#### TO DO:
Look in the material below for the line holding "(forall a b". Set it down exactly, with each later line up to and including the line holding "exists p, p ∈ roots a b ++".
::::::::::
(** The manifest of one tree, read by the next *)
Lemma managed_of_declared fs fs' :
  wf_filesystem fs -> base_dir fs' = base_dir fs -> Forall normal_name (base_dir fs) ->
  managed_set fs' (show_path <$> merge_sort path_le (elements (collect_declared_paths fs))) = collect_declared_paths fs.
Proof.
  intros Hwf Hbase Hnorm. apply set_eq. intros q. unfold managed_set. rewrite elem_of_list_to_set, list_elem_of_fmap.
  assert (forall q, q ∈ collect_declared_paths fs -> Forall normal_name q /\ base_dir fs `prefix_of` q /\ q <> [] /\ q <> manifest_path fs) as Hdecl.
  { intros q' Hq. rewrite elem_of_declared in Hq. split_and!.
    - apply list_elem_of_fmap in Hq as ([q'' n] & -> & Hin). apply declared_below in Hin as (c & l & -> & Hg); [|done].
      apply Forall_app. split; [done|]. eapply Forall_impl; [exact Hg|]. by intros x [? _].
    - destruct (decide (base_dir fs `prefix_of` q')) as [|Hno]; [done|]. by destruct (declared_not_above _ _ Hwf Hno).
    - intros ->. apply list_elem_of_fmap in Hq as ([q'' n] & Eq & Hin). apply declared_below in Hin as (c & l & E & _); [|done].
      simpl in Eq. subst q''. by destruct (base_dir fs).
    - intros ->. by apply (manifest_not_declared fs Hwf). }
  assert (manifest_path fs' = manifest_path fs) as Hm by (rewrite !manifest_path_eq; congruence). split.
  - intros (s & -> & [_ Hs]%list_elem_of_filter). apply list_elem_of_fmap in Hs as (q' & -> & Hq').
    rewrite merge_sort_Permutation, elem_of_elements in Hq'. destruct (Hdecl _ Hq') as (? & ? & ? & ?). by rewrite components_show.
  - intros Hq. destruct (Hdecl _ Hq) as (Hn & Hb & Hne & Hnm). exists (show_path q). split; [by rewrite components_show|].
    apply list_elem_of_filter. split.
    + destruct (show_within (base_dir fs) q) as [Ha Hw]; [done..|]. rewrite Hbase, Hm, components_show by done. split; [|done]. by intros [_ ?].
    + apply list_elem_of_fmap. exists q. split; [done|]. by rewrite merge_sort_Permutation, elem_of_elements.
Qed.


(** When the disk accepts every operation and nothing of another kind is where a declared file
    or directory goes, the tree is written. *)
Theorem filesystem_write_succeeds fs h :
  wf_filesystem fs -> validate_path (base_dir fs) = Ok tt -> no_host_fault h ->
  clear_way h (base_dir fs) -> compatible h (declared_nodes fs) ->
  exists h', filesystem_write fs h = (Ok tt, h') /\ no_host_fault h' /\
    forall q n, (q, n) ∈ declared_nodes fs -> nodes h' !! q = Some n.
Proof.
  intros Hwf Hv HG Hw Hc. destruct (filesystem_write fs h) as [r h'] eqn:E. pose proof E as E'.
  apply write_stages in E as (hd & he & Hrm & Ee & _ & _ & Hgd); [|done]. destruct (Hgd HG) as [HGd _].
  apply entries_write_spec in Ee as (_ & _ & F3); [|done]. destruct (F3 HGd) as [_ Hok].
  assert (r = Ok tt) as ->.
  { apply Hok; [done| |].
    - intros q Hq. eapply only_removes_file; [exact Hrm|by apply Hw].
    - intros q n Hq. specialize (Hc q n Hq). destruct (Hrm q) as [->|[_ ->]]; [done|by destruct n]. }
  apply filesystem_write_ok in E' as (H1 & _ & H2); [|done]. exists h'. split_and!; [done|by apply H2|done].
Qed.
End WriteFacts.

(** ** Stopping a sub-agent *)

(** The entries to delete: on each branch, the first that is not persistent *)
Fixpoint ephemeral_roots (e : RenderedEntry) (path : Path) : list Path :=
  if negb (persistent e) then [path]
  else match e with
       | RenderedDir children _ => flat_map (fun kv => ephemeral_roots kv.2 (join_path path kv.1)) children
       | _ => []
       end.

(** The entries to keep: persistent, and so are all above them *)
Fixpoint kept_paths (e : RenderedEntry) (path : Path) : list Path :=
  if negb (persistent e) then []
  else path :: match e with
       | RenderedDir children _ => flat_map (fun kv => kept_paths kv.2 (join_path path kv.1)) children
       | _ => []
       end.

(** A call that deletes what is at [roots] *)
Definition deletes (roots : list Path) (h : Host) (r : result unit FileSystemEntriesError) (h' : Host) : Prop :=
  only_removes (fun q => exists p, p ∈ roots /\ p `prefix_of` q) h h' /\
  (r = Ok tt -> forall p, p ∈ roots -> p <> [] -> nodes h' !! p = None) /\
  (no_host_fault h -> no_host_fault h' /\ r = Ok tt).

Lemma for_entries_deletes {A B} (f : A -> B -> M Host (result unit FileSystemEntriesError))
    (roots : A -> B -> list Path) l h r h' :
  (forall a b h r h', (a, b) ∈ l -> f a b h = (r, h') -> deletes (roots a b) h r h') ->
  for_entries f l h = (r, h') -> deletes (flat_map (fun kv => roots kv.1 kv.2) l) h r h'.
Proof.
  intros Hf. revert h r h'. induction l as [|[a b] l IH]; intros h r h'; cbn [for_entries].
  { intros [= <- <-]. split_and!; [apply only_removes_refl|by intros _ p ?%not_elem_of_nil|done]. }
  unfold bind_try. destruct (f a b h) as [r1 h1] eqn:E1. apply Hf in E1 as (R1 & O1 & G1); [|by left]. cbn.
  assert (forall q, (exists p, p ∈ roots a b /\ p `prefix_of` q) ->
            exists p, p ∈ roots a b ++ flat_map (fun kv => roots kv.1 kv.2) l /\ p `prefix_of` q) as Hl.
  { intros q (p & ? & ?). exists p. split; [apply elem_of_app; by left|done]. }
  destruct r1 as [[]|e].
  2:{ intros [= <- <-]. split_and!; [exact (only_removes_weaken _ _ _ _ Hl R1)|done|]. intros [_ ?]%G1. done. }
  intros E. apply IH in E as (R2 & O2 & G2); [|intros; eapply Hf; [by right|done]]. split_and!.
  - eapply only_removes_trans; (eapply only_removes_weaken; [|eassumption]); [done|].
    intros q (p & ? & ?). exists p. split; [apply elem_of_app; by right|done].
  - intros Hr p [Hp|Hp]%elem_of_app Hne; [|by apply O2]. eapply only_removes_none; [exact R2|by apply O1].
  - intros [HG1 _]%G1. by apply G2.
Qed.
Definition example_rc : RemoteConfig := {| config := ∅; hash := "h"; state := Applied |}.
Definition example_data : DataStored string := {| instance_id := "01J"; identifiers := "cluster-a" |}.

Definition late_fault : list (option ApiFault) := [None; None; None; Some {| api_error := "timeout"; api_done := true |}].

Definition example_store1 := set_remote_data (H := plain_semver) (SubAgent "a") OwnedByAgentControl example_rc (example_cm_store late_fault).
Definition example_store2 := st_set (InstanceIDStorer := configmap_storer (SV := plain_semver)) (SubAgent "a") example_data example_store1.2.
Definition example_store3 := delete_remote_data (H := plain_semver) (SubAgent "a") example_store2.2.

Lemma configmap_store_keeps_entries_witness :
  example_store2.1 = Err (StorerK8s "cannot post object timeout") /\
  remote_data (H := plain_semver) example_store1.2 (SubAgent "a") = Some example_rc /\
  remote_data (H := plain_semver) example_store3.2 (SubAgent "a") = None.
Proof.
  pose proof (configmap_store_keeps_entries (SV := plain_semver) (example_cm_store late_fault) _ _ _ (SubAgent "a") OwnedByAgentControl
    example_rc example_data _ _ _ (surjective_pairing example_store1) (surjective_pairing example_store2)
    (surjective_pairing example_store3)) as (H1 & _ & _ & _ & H3 & _).
  split_and!; [vm_compute; reflexivity|apply H1; vm_compute; reflexivity|apply H3; vm_compute; reflexivity].
Defined.
(* ===== verification/SelfUpdate.v ===== *)
(** * Updating Agent Control itself on a host

    Models [self-replacer/src/replacer.rs], which puts a new binary in the place of the running
    one, the dry run of a new binary in [agent_control/version_updater/on_host/verify.rs], and the
    updater of [agent_control/version_updater/on_host.rs], which installs a version, verifies it,
    replaces the binary and asks for a restart, behind the gate of [Backoff].

    The disk is that of [HostFs], the one packages are installed on; permissions are not modelled.
    The replacer notes the state of the disk after each of its calls: those are the states in which
    a crash can leave it. *)

From Stdlib Require Import Ascii String NArith Lia.
From stdpp Require Import base option list strings gmap.
From S2P Require Import Prelude RustString AgentId OciTypes FileStore HostFs PackageManager Backoff.

(** ** Calls on files ([std::fs], [tempfile]) *)

(** [fs::rename] of a file: it happens or it does not. *)
Definition fs_rename (p q : Path) : M Host (result unit IoError) :=
  let* f := next_host_fault in
  fun h =>
    match f, node_at h p with
    | Some f, _ => (Err (OtherIo (host_error f)), h)
    | None, Some (FileNode t) =>
        if is_dir h (parent q) && negb (is_dir h q)
        then (Ok tt, set_nodes h (<[q := FileNode t]> (delete p (nodes h))))
        else (Err (OtherIo "not a file"), h)
    | None, _ => (Err (NotFound "not found"), h)
    end.

(** [fs::copy]: a failed one may leave a part of the file. *)
Definition fs_copy (p q : Path) : M Host (result unit IoError) := fun h =>
  match node_at h p with
  | Some (FileNode t) => raw_write q t h
  | _ => (Err (NotFound "not found"), h)
  end.

(** [Path::metadata], of which only the permissions are used, and [fs::set_permissions] *)
Definition fs_touch (p : Path) : M Host (result unit IoError) :=
  let* f := next_host_fault in
  fun h =>
    match f with
    | Some f => (Err (OtherIo (host_error f)), h)
    | None => (if exists_path h p then Ok tt else Err (NotFound "not found"), h)
    end.

(** [Builder::tempfile_in]: a file that was not there *)
Definition tempfile_in (p : Path) : M Host (result unit IoError) :=
  let* f := next_host_fault in
  fun h =>
    match f with
    | Some f => (Err (OtherIo (host_error f)), h)
    | None =>
        if is_dir h (parent p) && negb (exists_path h p) then (Ok tt, set_nodes h (<[p := FileNode ""]> (nodes h)))
        else (Err (OtherIo "no temporary file"), h)
    end.

(** ** The replacer ([replacer.rs]) *)

Inductive ReplaceError : Type :=
| NewBinaryNotFound (path : string)
| BackupCreationFailed (e : IoError)
| ReplaceFailed (e : IoError)
| BackupRestoreFailed (e : IoError)
| Metadata (e : IoError)
| TempCopyFailed (e : IoError)
| NoParentDirectory.

Definition BACKUP_SUFFIX : string := "bak".
Definition TEMP_PREFIX : string := "__temp__".

(** The disk, and its states so far, the last first *)
Record Replacement : Type := { rp_host : Host; rp_seen : list Host }.

Definition on_disk {A} (m : M Host A) : M Replacement A := fun w =>
  let '(a, h) := m (rp_host w) in (a, {| rp_host := h; rp_seen := h :: rp_seen w |}).

Definition file_name (p : Path) : option string := last p.

Definition backup_path (exe_path : Path) : Path :=
  parent exe_path ++
    [match file_name exe_path with
     | Some f => f +:+ "." +:+ BACKUP_SUFFIX
     | None => "replaced_binary." +:+ BACKUP_SUFFIX
     end].

(** [Path::file_stem]: what is before the last dot, unless the name begins with it *)
Fixpoint before_last_dot (s : string) : option string :=
  match s with
  | EmptyString => None
  | String c s =>
      match before_last_dot s with
      | Some b => Some (String c b)
      | None => if Ascii.eqb c "."%char then Some "" else None
      end
  end.

Definition file_stem (name : string) : string :=
  match before_last_dot name with
  | Some EmptyString | None => name
  | Some b => b
  end.

Definition temp_prefix (current_exe : Path) : string :=
  match file_name current_exe with
  | Some name => "." +:+ file_stem name +:+ "." +:+ TEMP_PREFIX
  | None => "." +:+ TEMP_PREFIX
  end.

Section Replacer.
(** The random part of the name of a temporary file, and the platform *)
Variable random : string.
Variable windows : bool.

Definition temp_file (current_exe : Path) : Path := parent current_exe ++ [temp_prefix current_exe +:+ random].

(** Dropping a [TempPath] removes the file; an error is ignored. *)
Definition drop_temp (p : Path) : M Replacement unit :=
  let* _ := on_disk (host_remove_file p) in ret tt.

Definition create_temp_file (current_exe new_bin : Path) : M Replacement (result Path ReplaceError) :=
  match current_exe with
  | [] => ret (Err NoParentDirectory)
  | _ =>
      let temp_path := temp_file current_exe in
      let*? _ := map_err_m TempCopyFailed (on_disk (tempfile_in temp_path)) in
      let* moved := on_disk (fs_rename new_bin temp_path) in
      let* copied :=
        match moved with
        | Ok _ => ret (Ok tt)
        | Err _ => on_disk (fs_copy new_bin temp_path)
        end in
      let* staged :=
        match copied with
        | Ok _ => on_disk (fs_touch temp_path)
        | Err e => ret (Err e)
        end in
      match staged with
      | Ok _ => ret (Ok temp_path)
      | Err e => let* _ := drop_temp temp_path in ret (Err (TempCopyFailed e))
      end
  end.

Definition replace_binary (current_exe new_bin : Path) : M Replacement (result unit ReplaceError) :=
  let backup := backup_path current_exe in
  let*? _ := map_err_m Metadata (on_disk (fs_touch current_exe)) in
  let*? _ := map_err_m BackupCreationFailed
    (on_disk (if windows then fs_rename current_exe backup else fs_copy current_exe backup)) in
  let*? new_bin_temp := create_temp_file current_exe new_bin in
  let* renamed := on_disk (fs_rename new_bin_temp current_exe) in
  match renamed with
  | Ok _ => let* _ := drop_temp new_bin_temp in ret (Ok tt)
  | Err err =>
      let* restored := on_disk (fs_rename backup current_exe) in
      let* _ := drop_temp new_bin_temp in
      ret (Err (match restored with
                | Err restore_err => BackupRestoreFailed restore_err
                | Ok _ =>
                    match err with
                    | NotFound _ => NewBinaryNotFound (show_path new_bin_temp)
                    | err => ReplaceFailed err
                    end
                end))
  end.

(** [SelfReplacer::self_replace] *)
Definition self_replace (target new_bin : Path) : M Replacement (result unit ReplaceError) := fun w =>
  if negb (exists_path (rp_host w) new_bin) then (Err (NewBinaryNotFound (show_path new_bin)), w)
  else replace_binary target new_bin w.

End Replacer.

(** ** The dry run of a binary ([verify.rs])

    Times are in nanoseconds.  The answers of the operating system and the clock are functions of
    the number of polls. *)

Inductive VerifyError : Type :=
| SubProcessError (e : string)
| VerifyTimedOut (timeout : N)
| VerificationFailed (message : string)
| UnexpectedFailure.

(** [Debug for Duration]: the digits of the fraction up to the last that is not zero *)
Fixpoint fractional (digits : nat) (part divisor : N) : string :=
  match digits with
  | 0 => ""
  | S digits =>
      if (part =? 0)%N then ""
      else show_N (part / divisor) +:+ fractional digits (part mod divisor) (divisor / 10)
  end.

Definition show_decimal (n unit : N) (suffix : string) : string :=
  let fraction := fractional 9 (n mod unit) (unit / 10) in
  show_N (n / unit) +:+ (if String.eqb fraction "" then "" else "." +:+ fraction) +:+ suffix.

Definition show_duration (d : N) : string :=
  if (NANOS_PER_SEC <=? d)%N then show_decimal d NANOS_PER_SEC "s"
  else if (1000000 <=? d)%N then show_decimal d 1000000 "ms"
  else if (1000 <=? d)%N then show_decimal d 1000 "µs"
  else show_N d +:+ "ns".

Definition show_verify_error (e : VerifyError) : string :=
  match e with
  | SubProcessError e => "dry-run check of new version failed due to subprocess error: " +:+ e
  | VerifyTimedOut t => "dry-run check of new version timed out after " +:+ show_duration t
  | VerificationFailed m => "dry-run check of new version failed with: " +:+ m
  | UnexpectedFailure => "dry-run check of new version failed unexpectedly"
  end.

Definition DEFAULT_VERIFY_TIMEOUT : N := from_secs 20.
Definition VERIFY_POLL_INTERVAL : N := from_secs 2.

(** A spawned process: what waiting answers at each poll, whether it can be killed, and what it
    wrote on its standard output once it has ended *)
Record Process : Type := {
  try_wait : nat -> result (option bool) string;
  kill : result unit string;
  stdout : list string;
}.

(** [wait_for_exit]: [true] is a successful exit. *)
Fixpoint wait_for_exit (fuel : nat) (p : Process) (now : nat -> N) (timeout deadline : N) (i : nat) :
  option (result bool VerifyError) :=
  match fuel with
  | 0 => None
  | S fuel =>
      match try_wait p i with
      | Err err => Some (Err (SubProcessError ("waiting for verify process: " +:+ err)))
      | Ok (Some status) => Some (Ok status)
      | Ok None =>
          if (deadline <=? now i)%N then
            Some (match kill p with
                  | Ok _ => Err (VerifyTimedOut timeout)
                  | Err err => Err (SubProcessError ("killing verify process: " +:+ err))
                  end)
          else wait_for_exit fuel p now timeout deadline (S i)
      end
  end.

(** [ProcessVerifyExecutor::execute]; [result_message] reads a line as a [CommandResult]. *)
Definition verify_execute (result_message : string -> option string) (fuel : nat)
    (spawned : result Process string) (now : nat -> N) (timeout start : N) : option (result unit VerifyError) :=
  match spawned with
  | Err err => Some (Err (SubProcessError ("spawning verify process: " +:+ err)))
  | Ok p =>
      exit_status ← wait_for_exit fuel p now timeout (start + timeout)%N 0;
      Some (let? success := exit_status in
            if (success : bool) then Ok tt
            else match last (omap result_message (stdout p)) with
                 | Some message => Err (VerificationFailed message)
                 | None => Err UnexpectedFailure
                 end)
  end.

(** ** The updater ([on_host.rs], [updater.rs]) *)

Inductive UpdaterError : Type :=
| UpdateFailed (e : string)
| UpdateInCooldown (version : Version) (reason : SuppressionReason).

(** [Display for UpdaterError] *)
Definition show_updater_error (e : UpdaterError) : string :=
  match e with
  | UpdateFailed e => "update failed: " +:+ e
  | UpdateInCooldown version reason =>
      "upgrade to " +:+ version +:+ " suppressed: " +:+
      match reason with
      | InCooldown _ => "retrying after previous failure"
      | CapReached _ => "max consecutive failures reached, retrying at the maximum backoff interval"
      end
  end.

Definition AGENT_CONTROL_BIN : string := "newrelic-agent-control".
Definition AGENT_CONTROL_BIN_PACKAGE_ID : string := "agent_control_bin".

(** What the updater changes: the packages and the disk, its gate, and the restarts it asked for *)
Record UpdaterWorld : Type := {
  up_packages : PackageWorld;
  up_gate : GateState Version;
  up_seen : list Host;
  restarts : nat;
}.

Record Updater : Type := {
  ac_remote_update_enabled : bool;
  up_repository : Repository;
  up_pub_key_url : string;
  up_remote_dir : Path;
  up_target : Path;
  running_version : Version;
  up_checks : bool;
  up_policy : BackoffPolicy;
  up_instant_max : N;
}.

(** The outside during one call: the random part of a temporary file, the dry run of a binary on
    the disk, the channel of events, and the clocks *)
Record UpdaterEnv : Type := {
  temp_random : string;
  dry_run : Host -> Path -> result unit VerifyError;
  publish : result unit string;
  clocks : Readings;
}.

Section Updater.
Context `{PT : PackageTools}.
Variable show_package_error : OCIPackageManagerError -> string.
Variable show_replace_error : ReplaceError -> string.
Variable self : Updater.
Variable windows : bool.

Definition on_packages {A} (m : M PackageWorld A) : M UpdaterWorld A := fun w =>
  let '(a, p) := m (up_packages w) in
  (a, {| up_packages := p; up_gate := up_gate w; up_seen := up_seen w; restarts := restarts w |}).

Definition on_replacement {A} (m : M Replacement A) : M UpdaterWorld A := fun w =>
  let pm := up_packages w in
  let '(a, r) := m {| rp_host := pm_host pm; rp_seen := [] |} in
  (a, {| up_packages := {| pm_host := rp_host r; latest_installed_packages := latest_installed_packages pm;
                           hooks_run := hooks_run pm |};
         up_gate := up_gate w; up_seen := rp_seen r ++ up_seen w; restarts := restarts w |}).

Definition request_restart : M UpdaterWorld unit := fun w =>
  (tt, {| up_packages := up_packages w; up_gate := up_gate w; up_seen := up_seen w; restarts := S (restarts w) |}).

Definition with_gate (w : UpdaterWorld) (g : GateState Version) : UpdaterWorld :=
  {| up_packages := up_packages w; up_gate := g; up_seen := up_seen w; restarts := restarts w |}.

Definition get_package_data (new_version : Version) : PackageData := {|
  package_id := AGENT_CONTROL_BIN_PACKAGE_ID;
  package_oci := {| repository := up_repository self; version := new_version;
                    public_key_url := Some (up_pub_key_url self) |};
  post_download_hook := None;
|}.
::::::::::
#### RESPONSE AREA:
  (forall a b h r h', (a, b) ∈ l -> f a b h = (r, h') -> deletes (roots a b) h r h') ->
  for_entries f l h = (r, h') -> deletes (flat_map (fun kv => roots kv.1 kv.2) l) h r h'.
Proof.
  intros Hf. revert h r h'. induction l as [|[a b] l IH]; intros h r h'; cbn [for_entries].
  { intros [= <- <-]. split_and!; [apply only_removes_refl|by intros _ p ?%not_elem_of_nil|done]. }
  unfold bind_try. destruct (f a b h) as [r1 h1] eqn:E1. apply Hf in E1 as (R1 & O1 & G1); [|by left]. cbn.
  assert (forall q, (exists p, p ∈ roots a b /\ p `prefix_of` q) ->
            exists p, p ∈ roots a b ++ flat_map (fun kv => roots kv.1 kv.2) l /\ p `prefix_of` q) as Hl.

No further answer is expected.